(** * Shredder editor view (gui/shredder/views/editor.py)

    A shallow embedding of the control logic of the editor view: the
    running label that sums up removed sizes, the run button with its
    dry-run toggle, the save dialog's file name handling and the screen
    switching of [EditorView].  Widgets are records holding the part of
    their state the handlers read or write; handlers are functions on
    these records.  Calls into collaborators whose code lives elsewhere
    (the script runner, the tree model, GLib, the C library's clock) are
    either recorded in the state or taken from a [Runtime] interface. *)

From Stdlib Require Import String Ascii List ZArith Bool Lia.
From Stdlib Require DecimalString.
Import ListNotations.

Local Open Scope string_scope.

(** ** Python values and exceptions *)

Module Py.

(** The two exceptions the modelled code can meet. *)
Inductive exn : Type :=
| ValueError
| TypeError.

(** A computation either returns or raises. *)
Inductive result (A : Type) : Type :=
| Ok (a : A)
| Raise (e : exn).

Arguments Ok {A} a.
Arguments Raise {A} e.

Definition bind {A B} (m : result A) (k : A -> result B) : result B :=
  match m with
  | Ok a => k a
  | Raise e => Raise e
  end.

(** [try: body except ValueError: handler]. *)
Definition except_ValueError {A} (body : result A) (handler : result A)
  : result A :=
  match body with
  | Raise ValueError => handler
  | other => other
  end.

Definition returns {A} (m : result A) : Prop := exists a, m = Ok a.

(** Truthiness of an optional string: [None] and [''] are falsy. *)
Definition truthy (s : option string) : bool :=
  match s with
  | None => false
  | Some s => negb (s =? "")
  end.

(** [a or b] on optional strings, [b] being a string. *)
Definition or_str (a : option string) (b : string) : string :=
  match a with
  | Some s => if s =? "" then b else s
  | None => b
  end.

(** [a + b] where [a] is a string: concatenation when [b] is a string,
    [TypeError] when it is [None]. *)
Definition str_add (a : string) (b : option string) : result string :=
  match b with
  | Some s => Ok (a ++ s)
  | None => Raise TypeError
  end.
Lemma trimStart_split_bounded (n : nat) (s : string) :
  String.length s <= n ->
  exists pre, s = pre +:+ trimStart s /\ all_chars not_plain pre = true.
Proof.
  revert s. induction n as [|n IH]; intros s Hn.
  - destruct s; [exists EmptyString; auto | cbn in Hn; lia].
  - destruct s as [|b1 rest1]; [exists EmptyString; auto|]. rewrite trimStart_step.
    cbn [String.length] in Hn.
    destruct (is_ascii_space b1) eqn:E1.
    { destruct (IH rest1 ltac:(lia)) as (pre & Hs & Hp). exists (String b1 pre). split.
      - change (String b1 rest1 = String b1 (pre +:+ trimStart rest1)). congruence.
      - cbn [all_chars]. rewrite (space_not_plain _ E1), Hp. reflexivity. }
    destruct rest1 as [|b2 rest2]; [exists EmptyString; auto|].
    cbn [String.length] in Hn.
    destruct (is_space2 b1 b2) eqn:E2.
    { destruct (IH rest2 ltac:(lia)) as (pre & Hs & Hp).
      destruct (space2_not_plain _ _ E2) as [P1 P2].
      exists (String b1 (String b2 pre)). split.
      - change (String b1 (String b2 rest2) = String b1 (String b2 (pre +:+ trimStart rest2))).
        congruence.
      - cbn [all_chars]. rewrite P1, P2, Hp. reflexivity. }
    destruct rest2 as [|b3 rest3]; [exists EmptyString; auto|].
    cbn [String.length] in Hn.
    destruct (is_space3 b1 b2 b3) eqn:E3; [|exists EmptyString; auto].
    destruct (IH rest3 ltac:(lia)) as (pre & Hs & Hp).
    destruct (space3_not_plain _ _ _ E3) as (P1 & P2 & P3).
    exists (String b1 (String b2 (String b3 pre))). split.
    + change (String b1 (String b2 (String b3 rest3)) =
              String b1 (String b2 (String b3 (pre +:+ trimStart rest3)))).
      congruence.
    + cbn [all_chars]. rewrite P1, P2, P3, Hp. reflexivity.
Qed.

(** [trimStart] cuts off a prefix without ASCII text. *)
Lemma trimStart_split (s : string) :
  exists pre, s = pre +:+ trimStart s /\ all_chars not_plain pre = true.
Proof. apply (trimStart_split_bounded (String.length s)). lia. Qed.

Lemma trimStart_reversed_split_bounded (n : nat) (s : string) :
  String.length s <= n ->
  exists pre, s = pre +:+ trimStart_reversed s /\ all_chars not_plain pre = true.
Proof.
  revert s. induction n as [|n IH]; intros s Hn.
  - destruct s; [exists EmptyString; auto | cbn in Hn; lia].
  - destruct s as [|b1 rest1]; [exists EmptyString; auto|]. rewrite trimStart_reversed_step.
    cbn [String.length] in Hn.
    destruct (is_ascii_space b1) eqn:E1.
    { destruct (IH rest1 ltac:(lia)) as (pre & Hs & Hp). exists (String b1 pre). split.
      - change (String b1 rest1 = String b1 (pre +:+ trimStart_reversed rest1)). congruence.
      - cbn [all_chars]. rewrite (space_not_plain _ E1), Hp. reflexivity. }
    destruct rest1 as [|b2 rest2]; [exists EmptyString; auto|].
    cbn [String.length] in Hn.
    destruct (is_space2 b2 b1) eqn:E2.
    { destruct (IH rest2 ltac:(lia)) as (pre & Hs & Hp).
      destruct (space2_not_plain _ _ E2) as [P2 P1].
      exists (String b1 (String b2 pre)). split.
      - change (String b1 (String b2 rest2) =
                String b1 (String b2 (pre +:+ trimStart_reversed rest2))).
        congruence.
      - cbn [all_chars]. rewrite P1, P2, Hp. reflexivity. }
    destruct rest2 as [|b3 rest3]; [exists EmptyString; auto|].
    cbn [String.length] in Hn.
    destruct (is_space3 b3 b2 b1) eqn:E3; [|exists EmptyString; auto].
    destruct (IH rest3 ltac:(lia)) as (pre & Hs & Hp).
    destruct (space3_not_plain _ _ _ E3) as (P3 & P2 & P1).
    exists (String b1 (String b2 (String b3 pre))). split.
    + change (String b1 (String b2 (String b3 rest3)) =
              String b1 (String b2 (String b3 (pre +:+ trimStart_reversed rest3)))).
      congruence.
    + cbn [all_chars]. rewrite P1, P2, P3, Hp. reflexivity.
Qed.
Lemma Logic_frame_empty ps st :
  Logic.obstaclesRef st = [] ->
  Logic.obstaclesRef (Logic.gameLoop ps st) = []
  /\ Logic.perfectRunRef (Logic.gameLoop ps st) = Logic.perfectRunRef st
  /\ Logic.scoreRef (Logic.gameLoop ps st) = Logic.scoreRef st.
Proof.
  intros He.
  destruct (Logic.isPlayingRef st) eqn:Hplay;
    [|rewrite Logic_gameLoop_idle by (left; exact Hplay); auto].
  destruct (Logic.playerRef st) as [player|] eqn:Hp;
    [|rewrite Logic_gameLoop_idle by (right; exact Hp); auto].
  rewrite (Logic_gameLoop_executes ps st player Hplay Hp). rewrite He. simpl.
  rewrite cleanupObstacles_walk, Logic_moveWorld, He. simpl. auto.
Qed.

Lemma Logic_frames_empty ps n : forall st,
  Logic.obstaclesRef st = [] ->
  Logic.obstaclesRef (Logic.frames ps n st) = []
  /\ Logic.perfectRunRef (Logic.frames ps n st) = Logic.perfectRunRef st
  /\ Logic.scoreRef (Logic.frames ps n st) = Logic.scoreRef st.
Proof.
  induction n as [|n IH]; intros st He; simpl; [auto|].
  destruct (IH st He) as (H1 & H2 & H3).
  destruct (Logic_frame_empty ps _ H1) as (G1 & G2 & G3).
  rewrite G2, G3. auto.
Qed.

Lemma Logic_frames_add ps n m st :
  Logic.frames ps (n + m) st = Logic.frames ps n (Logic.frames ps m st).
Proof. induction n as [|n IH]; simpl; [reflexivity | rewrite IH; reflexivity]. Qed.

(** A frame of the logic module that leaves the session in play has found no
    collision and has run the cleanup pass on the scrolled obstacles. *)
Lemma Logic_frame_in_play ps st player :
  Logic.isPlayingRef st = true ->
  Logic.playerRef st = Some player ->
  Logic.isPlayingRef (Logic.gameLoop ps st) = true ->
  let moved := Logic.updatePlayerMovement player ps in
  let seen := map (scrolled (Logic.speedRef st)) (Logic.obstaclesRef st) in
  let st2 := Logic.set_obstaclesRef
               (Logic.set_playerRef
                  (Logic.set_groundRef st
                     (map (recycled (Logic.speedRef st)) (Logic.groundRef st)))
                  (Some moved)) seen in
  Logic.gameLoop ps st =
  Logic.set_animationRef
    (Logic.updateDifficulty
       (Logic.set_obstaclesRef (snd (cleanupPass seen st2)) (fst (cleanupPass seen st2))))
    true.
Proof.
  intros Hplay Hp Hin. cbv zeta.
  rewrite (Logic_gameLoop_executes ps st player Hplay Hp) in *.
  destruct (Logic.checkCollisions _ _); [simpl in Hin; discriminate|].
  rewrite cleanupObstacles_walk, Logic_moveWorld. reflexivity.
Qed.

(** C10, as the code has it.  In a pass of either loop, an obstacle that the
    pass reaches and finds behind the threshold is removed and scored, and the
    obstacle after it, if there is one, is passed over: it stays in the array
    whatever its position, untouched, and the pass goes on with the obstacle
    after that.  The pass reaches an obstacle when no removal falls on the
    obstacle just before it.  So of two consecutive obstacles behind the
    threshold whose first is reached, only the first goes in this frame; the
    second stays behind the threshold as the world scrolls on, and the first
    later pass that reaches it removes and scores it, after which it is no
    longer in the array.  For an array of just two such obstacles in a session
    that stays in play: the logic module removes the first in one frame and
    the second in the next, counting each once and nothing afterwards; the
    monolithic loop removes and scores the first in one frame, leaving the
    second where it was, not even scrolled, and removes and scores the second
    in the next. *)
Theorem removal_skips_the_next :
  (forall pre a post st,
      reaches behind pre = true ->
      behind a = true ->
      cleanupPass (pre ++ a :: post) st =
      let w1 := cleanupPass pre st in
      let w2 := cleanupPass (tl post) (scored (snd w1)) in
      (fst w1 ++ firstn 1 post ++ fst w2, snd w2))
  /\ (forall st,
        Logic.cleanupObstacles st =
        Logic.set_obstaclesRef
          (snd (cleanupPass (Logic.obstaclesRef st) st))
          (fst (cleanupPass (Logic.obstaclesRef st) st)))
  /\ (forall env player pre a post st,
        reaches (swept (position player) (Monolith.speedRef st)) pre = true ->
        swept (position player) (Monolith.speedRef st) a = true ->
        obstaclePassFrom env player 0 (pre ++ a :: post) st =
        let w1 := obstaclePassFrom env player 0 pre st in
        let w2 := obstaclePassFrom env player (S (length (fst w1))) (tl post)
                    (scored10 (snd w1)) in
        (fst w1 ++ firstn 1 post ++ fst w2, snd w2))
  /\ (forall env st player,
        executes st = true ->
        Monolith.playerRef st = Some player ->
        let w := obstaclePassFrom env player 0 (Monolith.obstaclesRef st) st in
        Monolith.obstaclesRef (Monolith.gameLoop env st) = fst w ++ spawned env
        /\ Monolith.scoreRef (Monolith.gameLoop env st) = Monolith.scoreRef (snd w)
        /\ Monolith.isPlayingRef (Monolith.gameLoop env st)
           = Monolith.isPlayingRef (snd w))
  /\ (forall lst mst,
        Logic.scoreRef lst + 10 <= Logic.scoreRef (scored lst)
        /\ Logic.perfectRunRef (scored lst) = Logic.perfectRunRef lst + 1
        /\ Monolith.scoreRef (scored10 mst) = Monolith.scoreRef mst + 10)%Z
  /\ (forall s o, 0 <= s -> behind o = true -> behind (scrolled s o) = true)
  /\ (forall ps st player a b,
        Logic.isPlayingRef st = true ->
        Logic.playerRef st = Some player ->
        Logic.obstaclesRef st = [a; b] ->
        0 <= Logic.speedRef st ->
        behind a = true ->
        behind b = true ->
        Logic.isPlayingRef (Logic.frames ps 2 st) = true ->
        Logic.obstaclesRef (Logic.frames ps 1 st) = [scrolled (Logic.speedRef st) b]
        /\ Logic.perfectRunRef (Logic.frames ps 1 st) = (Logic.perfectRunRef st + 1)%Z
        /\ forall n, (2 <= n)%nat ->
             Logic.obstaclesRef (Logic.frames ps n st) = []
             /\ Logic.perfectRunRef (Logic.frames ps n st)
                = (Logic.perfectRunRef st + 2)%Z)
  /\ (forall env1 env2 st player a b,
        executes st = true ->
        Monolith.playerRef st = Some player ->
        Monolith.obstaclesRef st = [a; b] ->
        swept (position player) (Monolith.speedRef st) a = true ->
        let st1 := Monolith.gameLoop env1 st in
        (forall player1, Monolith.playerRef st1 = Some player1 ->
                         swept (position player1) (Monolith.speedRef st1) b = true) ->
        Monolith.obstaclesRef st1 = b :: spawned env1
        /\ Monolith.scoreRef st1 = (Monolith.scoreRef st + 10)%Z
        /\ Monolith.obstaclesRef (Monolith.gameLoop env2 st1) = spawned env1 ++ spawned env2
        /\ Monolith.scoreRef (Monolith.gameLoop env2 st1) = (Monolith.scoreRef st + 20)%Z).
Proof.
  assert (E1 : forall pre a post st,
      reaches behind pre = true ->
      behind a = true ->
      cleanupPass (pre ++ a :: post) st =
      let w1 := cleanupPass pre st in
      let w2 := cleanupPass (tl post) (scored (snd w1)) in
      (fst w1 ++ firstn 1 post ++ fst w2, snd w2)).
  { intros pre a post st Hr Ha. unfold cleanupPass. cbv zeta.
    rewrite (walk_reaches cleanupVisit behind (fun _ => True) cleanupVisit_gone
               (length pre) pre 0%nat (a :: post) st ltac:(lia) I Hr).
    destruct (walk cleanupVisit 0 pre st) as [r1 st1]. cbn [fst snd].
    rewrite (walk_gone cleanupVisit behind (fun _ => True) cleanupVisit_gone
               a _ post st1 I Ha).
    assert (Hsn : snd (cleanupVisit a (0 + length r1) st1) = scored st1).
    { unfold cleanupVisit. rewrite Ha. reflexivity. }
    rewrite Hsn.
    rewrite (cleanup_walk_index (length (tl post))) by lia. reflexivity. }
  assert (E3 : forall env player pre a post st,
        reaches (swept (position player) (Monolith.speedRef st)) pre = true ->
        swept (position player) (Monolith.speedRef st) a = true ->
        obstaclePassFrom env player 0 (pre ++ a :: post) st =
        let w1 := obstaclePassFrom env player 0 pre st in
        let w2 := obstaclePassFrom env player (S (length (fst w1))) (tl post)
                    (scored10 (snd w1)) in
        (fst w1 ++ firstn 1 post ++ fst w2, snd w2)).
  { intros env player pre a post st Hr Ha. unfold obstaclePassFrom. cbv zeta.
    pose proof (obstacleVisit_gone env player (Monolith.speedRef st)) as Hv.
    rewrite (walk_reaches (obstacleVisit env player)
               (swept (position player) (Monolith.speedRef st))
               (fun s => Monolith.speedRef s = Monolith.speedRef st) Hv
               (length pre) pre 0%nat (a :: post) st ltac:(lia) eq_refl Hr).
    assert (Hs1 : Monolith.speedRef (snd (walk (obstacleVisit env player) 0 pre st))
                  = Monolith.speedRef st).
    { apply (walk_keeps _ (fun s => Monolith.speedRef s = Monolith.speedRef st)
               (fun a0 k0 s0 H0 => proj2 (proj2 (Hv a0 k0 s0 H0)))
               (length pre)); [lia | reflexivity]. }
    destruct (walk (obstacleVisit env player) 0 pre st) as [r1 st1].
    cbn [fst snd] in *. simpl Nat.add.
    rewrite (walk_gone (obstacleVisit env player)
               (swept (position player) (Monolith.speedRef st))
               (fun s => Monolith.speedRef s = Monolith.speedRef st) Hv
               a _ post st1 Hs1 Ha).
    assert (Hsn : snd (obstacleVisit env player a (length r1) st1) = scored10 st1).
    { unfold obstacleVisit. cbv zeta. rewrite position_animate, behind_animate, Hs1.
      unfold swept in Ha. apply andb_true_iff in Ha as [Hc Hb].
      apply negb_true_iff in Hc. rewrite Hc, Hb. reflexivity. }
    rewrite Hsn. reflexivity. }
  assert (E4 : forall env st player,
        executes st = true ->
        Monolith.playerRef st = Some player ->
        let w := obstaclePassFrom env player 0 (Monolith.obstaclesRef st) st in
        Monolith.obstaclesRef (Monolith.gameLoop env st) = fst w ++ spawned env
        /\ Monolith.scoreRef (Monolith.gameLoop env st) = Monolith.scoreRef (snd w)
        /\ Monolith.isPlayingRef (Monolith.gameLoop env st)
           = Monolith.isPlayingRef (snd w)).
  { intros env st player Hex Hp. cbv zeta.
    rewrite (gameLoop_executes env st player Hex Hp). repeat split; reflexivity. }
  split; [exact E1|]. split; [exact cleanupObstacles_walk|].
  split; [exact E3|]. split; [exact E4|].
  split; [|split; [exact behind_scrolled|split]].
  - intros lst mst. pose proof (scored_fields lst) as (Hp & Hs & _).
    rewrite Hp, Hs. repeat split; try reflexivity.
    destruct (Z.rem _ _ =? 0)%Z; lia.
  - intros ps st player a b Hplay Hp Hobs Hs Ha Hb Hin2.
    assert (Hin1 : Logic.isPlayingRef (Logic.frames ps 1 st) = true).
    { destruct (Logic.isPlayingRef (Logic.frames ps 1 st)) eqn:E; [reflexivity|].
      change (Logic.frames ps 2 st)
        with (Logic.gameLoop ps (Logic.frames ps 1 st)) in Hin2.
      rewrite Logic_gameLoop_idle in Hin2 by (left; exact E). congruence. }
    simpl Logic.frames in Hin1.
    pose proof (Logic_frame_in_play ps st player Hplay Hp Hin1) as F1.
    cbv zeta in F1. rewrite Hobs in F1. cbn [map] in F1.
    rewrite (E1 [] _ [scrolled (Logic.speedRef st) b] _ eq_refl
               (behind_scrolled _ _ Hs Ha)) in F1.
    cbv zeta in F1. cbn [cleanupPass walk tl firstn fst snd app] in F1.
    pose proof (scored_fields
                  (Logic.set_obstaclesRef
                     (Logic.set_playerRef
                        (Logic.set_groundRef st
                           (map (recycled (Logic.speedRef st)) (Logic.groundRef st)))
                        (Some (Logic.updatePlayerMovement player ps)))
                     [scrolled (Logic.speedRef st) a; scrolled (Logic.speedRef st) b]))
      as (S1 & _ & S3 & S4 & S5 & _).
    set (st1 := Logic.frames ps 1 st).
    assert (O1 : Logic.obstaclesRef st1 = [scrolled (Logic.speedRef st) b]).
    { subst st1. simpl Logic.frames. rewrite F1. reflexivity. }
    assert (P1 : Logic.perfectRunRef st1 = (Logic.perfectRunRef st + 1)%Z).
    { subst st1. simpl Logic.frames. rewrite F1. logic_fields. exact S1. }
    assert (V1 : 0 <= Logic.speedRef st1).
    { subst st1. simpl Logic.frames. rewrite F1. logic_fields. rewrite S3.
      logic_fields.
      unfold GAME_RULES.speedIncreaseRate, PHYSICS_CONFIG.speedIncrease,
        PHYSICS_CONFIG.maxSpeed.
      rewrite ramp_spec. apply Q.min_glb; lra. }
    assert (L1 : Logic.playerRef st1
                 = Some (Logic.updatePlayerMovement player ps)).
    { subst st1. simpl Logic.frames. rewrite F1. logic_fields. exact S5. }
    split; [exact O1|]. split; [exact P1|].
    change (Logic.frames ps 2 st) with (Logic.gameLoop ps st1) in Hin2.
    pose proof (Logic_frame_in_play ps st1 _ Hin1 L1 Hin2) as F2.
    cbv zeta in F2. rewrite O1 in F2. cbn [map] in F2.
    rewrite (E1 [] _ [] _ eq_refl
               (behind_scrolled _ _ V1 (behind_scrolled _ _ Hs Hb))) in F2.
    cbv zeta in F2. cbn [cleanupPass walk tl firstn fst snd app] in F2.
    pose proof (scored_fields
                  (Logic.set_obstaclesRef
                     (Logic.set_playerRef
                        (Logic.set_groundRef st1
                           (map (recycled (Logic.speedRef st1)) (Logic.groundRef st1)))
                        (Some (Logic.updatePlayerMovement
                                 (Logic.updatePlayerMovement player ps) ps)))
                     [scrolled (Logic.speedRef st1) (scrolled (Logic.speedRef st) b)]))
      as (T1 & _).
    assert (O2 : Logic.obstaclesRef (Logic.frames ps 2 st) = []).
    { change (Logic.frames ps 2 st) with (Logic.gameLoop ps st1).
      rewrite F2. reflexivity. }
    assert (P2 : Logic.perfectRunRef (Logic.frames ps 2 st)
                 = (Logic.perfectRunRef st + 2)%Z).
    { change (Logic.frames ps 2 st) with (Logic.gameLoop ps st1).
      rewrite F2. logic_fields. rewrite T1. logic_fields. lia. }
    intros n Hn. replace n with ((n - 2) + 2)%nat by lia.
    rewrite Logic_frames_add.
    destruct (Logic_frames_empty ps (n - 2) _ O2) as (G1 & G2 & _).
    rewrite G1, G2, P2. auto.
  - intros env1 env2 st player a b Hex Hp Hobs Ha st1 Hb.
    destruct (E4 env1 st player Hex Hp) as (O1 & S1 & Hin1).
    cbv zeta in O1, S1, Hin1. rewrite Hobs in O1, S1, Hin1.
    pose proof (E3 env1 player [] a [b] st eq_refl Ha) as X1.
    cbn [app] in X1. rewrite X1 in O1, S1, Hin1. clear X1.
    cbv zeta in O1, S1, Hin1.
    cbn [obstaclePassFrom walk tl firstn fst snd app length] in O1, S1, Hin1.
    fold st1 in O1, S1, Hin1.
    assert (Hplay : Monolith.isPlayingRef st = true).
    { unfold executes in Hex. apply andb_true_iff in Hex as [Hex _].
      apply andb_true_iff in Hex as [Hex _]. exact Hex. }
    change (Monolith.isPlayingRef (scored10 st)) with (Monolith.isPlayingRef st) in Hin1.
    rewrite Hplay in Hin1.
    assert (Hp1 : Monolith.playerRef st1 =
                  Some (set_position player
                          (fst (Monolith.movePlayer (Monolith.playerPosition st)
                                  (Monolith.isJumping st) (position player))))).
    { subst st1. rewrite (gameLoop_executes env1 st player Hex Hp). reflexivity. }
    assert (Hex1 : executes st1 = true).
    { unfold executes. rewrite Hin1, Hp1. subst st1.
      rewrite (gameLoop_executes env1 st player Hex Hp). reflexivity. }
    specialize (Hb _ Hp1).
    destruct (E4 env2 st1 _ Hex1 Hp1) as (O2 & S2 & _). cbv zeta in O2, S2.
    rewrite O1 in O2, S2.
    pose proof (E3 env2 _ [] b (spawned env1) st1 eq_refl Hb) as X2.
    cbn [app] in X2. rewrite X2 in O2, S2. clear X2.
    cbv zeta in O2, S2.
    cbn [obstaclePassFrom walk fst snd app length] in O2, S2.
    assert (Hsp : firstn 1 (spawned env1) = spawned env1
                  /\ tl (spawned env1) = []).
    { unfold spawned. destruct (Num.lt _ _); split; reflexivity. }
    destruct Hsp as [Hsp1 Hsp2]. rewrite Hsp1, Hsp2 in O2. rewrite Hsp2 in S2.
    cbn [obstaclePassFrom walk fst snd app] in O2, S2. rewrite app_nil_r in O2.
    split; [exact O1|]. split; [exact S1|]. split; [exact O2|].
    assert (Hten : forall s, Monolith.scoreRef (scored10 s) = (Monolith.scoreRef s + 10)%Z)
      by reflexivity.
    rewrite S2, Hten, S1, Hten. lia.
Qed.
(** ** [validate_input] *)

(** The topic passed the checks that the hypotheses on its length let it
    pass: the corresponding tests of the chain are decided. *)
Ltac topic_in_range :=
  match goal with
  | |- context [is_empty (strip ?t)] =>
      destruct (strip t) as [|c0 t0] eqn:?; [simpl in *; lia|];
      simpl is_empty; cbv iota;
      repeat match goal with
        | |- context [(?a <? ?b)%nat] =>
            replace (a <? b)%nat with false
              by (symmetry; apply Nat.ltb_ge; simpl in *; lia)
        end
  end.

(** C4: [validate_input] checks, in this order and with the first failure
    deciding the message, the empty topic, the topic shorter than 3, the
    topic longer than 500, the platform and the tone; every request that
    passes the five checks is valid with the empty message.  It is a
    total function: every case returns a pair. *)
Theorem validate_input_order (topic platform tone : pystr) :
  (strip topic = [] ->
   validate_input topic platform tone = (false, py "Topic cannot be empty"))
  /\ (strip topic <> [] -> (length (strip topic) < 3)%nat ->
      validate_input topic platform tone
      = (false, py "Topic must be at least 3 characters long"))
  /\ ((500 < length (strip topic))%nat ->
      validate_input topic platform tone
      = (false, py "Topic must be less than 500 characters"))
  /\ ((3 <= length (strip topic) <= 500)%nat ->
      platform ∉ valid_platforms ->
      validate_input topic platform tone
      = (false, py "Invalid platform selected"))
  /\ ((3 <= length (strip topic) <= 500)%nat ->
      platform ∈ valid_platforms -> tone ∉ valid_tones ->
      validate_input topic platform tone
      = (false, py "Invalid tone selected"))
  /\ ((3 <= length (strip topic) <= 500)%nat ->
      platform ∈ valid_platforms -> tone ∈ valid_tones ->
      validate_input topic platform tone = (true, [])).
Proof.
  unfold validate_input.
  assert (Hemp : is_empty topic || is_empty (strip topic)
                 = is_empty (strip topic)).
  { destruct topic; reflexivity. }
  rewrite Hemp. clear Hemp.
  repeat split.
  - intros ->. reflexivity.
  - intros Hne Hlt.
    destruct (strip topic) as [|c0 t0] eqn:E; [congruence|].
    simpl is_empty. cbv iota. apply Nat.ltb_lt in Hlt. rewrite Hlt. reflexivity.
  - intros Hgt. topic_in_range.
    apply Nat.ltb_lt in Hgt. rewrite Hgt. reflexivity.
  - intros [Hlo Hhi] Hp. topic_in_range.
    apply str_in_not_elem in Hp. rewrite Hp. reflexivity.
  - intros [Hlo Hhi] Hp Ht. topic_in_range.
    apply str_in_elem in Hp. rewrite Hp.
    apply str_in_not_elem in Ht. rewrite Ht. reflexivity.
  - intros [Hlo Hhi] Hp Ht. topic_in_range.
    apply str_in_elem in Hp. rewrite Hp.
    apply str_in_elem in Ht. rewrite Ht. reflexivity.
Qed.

**WHAT NEEDS TO BE DONE**. Extract from the records above the lines from the one containing "Some s => negb" to the one containing "[TypeError] when it is [None]. *)", both lines included, exactly as they appear and with nothing else.

**THE COMPLETED TASK**.
  | Some s => negb (s =? "")
  end.

(** [a or b] on optional strings, [b] being a string. *)
Definition or_str (a : option string) (b : string) : string :=
  match a with
  | Some s => if s =? "" then b else s
  | None => b
  end.

(** [a + b] where [a] is a string: concatenation when [b] is a string,
    [TypeError] when it is [None]. *)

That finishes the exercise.